Vertiport infrastructure around the eVTOL and AAM market is key to future growth.
© EVE/Embraer
Curtis Grad, President and CEO, Modalis Infrastructure Partners
Experts in the fields of Advanced Air Mobility (AAM) and electric Vertical Take-Off and Landing (eVTOL) aircraft have gathered in Rome, Italy (September 23-25) to discuss how cutting-edge infrastructure and the latest technology are coming together to create the new travel market of the future.
Modalis Infrastructure Partners (MIP), the Vancouver-based international multi-modal transport infrastructure strategic advisory player, is present at the event—Advanced Air Mobility for Airport Business—hosted by UrbanV and Aeroporti di Roma at the Innovation Hub of Leonardo da Vinci Fiumicino Airport (FCO).
Among the attendees are Korean Airports Corp., ODINSA S.A. (Colombia), PAX Aeroportos (Brazil), Gloucestershire Airport (UK) and many others, as well as airport authorities, academia, regional airports, airlines and public and planning entities. The event is the industry's only independent experience exchange offering practical workshops/training, dedicated to advancing AAM expertise and learning from industry leaders.
MIP’s President and CEO, Curtis Grad, gave his assessment of the investment opportunities offered by the AAM revolution. The company has established a vertiports division, underscoring its belief in this new segment.
While it’s been a long time coming, eVTOL aircraft are anticipated to achieve certification and start commercial operations within the next two to three years. Front-runners include Archer, Joby, Beta (U.S.), Eve Air Mobility (U.S./Brazil), backed by Embraer and E-Hang (China) and widespread adoption and large-scale operational commercial fleets are anticipated by the mid-2030s.
The AAM market is projected to reach $5 trillion by 2040 with 30,000 eVTOLs by 2045. Given the potential for very rapid scaling, Grad offered insights into the investments that will be needed for vertiports. He said: “There has been a near singular focus on the technology side to date; however, brick-and-mortar infrastructure will be essential. Analogous to airports, AAM and vertiport operators will need a diversified revenue stream to be viable.”
As a reminder, Grad noted that global private sector participation in airports has been vital in most parts of the world (the U.S. and Canada excluded), and this is because airports are seen as attractive long-term investments due to their growth potential and reliable cash flows.
“The past 25 years have witnessed a steady shift from public- to private-sector operating-and-investment models, as governments around the world have come to embrace private sector participation in airports,” said Grad. That participation has come from a broad range of players, including pure investors, pure operators, EPC contractors, and various combinations of the above.
An impression of a vertiport concept at Dubai South from V Ports.
© VPorts
In the airport market today, there are over 400 airports and 150+ active deals in the global public-privatization partnership (PPP) pipeline. Primary concessions are the market-leading model at 62% of all transaction types, with 24% being trade sales on the secondary market.

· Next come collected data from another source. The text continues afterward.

Section Parser.
(** The parser itself: [TexSoup(tex)]. *)
Variable TexSoup : string -> PyResult TexSoupExc Content.

(** The search: [soup.find_all(name)], the nodes it yields in the order in
    which it yields them. *)
Variable find_all : Content -> string -> list Descendant.

Definition parse_tex (tex : string) : PyResult ExtractExc Content :=
  match TexSoup tex with
  | Returned soup => Returned soup
  | Raised (TypeError _ as e) | Raised (EOFError _ as e) =>
      Raised (TexSoupParseError (exc_str e))
  | Raised e => Raised (Uncaught e)
  end.

(** The body of the [for bibitem in soup.find_all("bibitem")] loop;
    [soup_id] is the allocation number of the tree being scanned. *)
Definition scan_parent (soup_id : nat) (self : BibitemExtractor) (bibitem : Descendant)
    : BibitemExtractor :=
  let parent_id : NodeId := (soup_id, parent_path bibitem) in
  if decide (parent_id ∉ nodes_scanned self)
  then foldl _process_content (add_scanned self parent_id)
             (contents_of (parent bibitem))
  else self.

(** [BibitemExtractor.extract].  [heap] counts the trees allocated so far;
    the call returns its outcome, the extractor object as it leaves it and
    the new count. *)
Definition extract (self : BibitemExtractor) (tex : string) (heap : nat)
    : PyResult ExtractExc (list Bibitem) * BibitemExtractor * nat :=
  let self := reset_bibitems self in
  match parse_tex tex with
  | Raised e => (Raised e, self, heap)
  | Returned soup =>
      let self := foldl (scan_parent heap) self (find_all soup "bibitem") in
      let self := _finalize_bibitem self in
      (Returned (bibitems self), self, S heap)
  end.

(** [extract_bibitems]: a new extractor object for every call. *)
Definition extract_bibitems (tex : string) (heap : nat)
    : PyResult ExtractExc (list Bibitem) * nat :=
  let extractor := BibitemExtractor__init__ in
  let '(bibitems, _, heap) := extract extractor tex heap in
  (bibitems, heap).
End Parser.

“Airport private sector participation has seen remarkable growth over the past 25 years and is now recognized as a distinct infrastructure/investment asset class in its own right,” said Grad. “In the next 25 years, vertiports will claim a similar place in the transport infrastructure space.
Currently, airports rank first in terms of attractiveness for infrastructure investors across 11 asset classes, ranging from toll roads and highways to ports and marine terminals. Vertiports will eventually also slot into this ranking somewhere.
During the workshop, delegates discovered the typical process matrix and legal framework involved for private sector participation in airports, a model that is expected to be exactly the same for vertiports.
As vertiports will be competing for the same capital as airports, they will have to offer profitability and predictability that is at the same, or better, level. Investors will look for the most attractive returns that also balance long-term reliability and market stability.
Among the parameters they will look at are long-term mean EV/EBITDA multiples that will allow industry players to monetize their vertiport investments via the public or private equities markets at a healthy valuation. Currently, there are about 50 global airport operators/investors involved in private sector participation in more than one airport in more than one country, or multiple airports in the same country. The traditional divide/distinction between operator, developer, investor, and contractor is disappearing for airports and for vertiports, this is likely to become the default approach.
© Modalis
Passenger traffic is the main driver of airport revenues and investor income, so vertiports must unlock this value to succeed. Given that in its early days, the AAM market will likely be a luxury service catering to wealthier consumers in upper tiers of per capita income, certain markets (see chart above) will be more appealing to investors than others. However, this could change quickly once AAM is adopted more widely and prices drop.
While Asia-Pacific is set to dominate aircraft deliveries in the decades to come, initially, eVTOL deliveries are expected to go towards the Middle East. “For vertiports, the challenge will be economies-of-scale as it will be difficult to generate sufficient capital recovery and profit at four passengers per flight,” said Grad. Therefore, the capacity of current eVTOL aircraft platforms must be expanded to make the numbers work.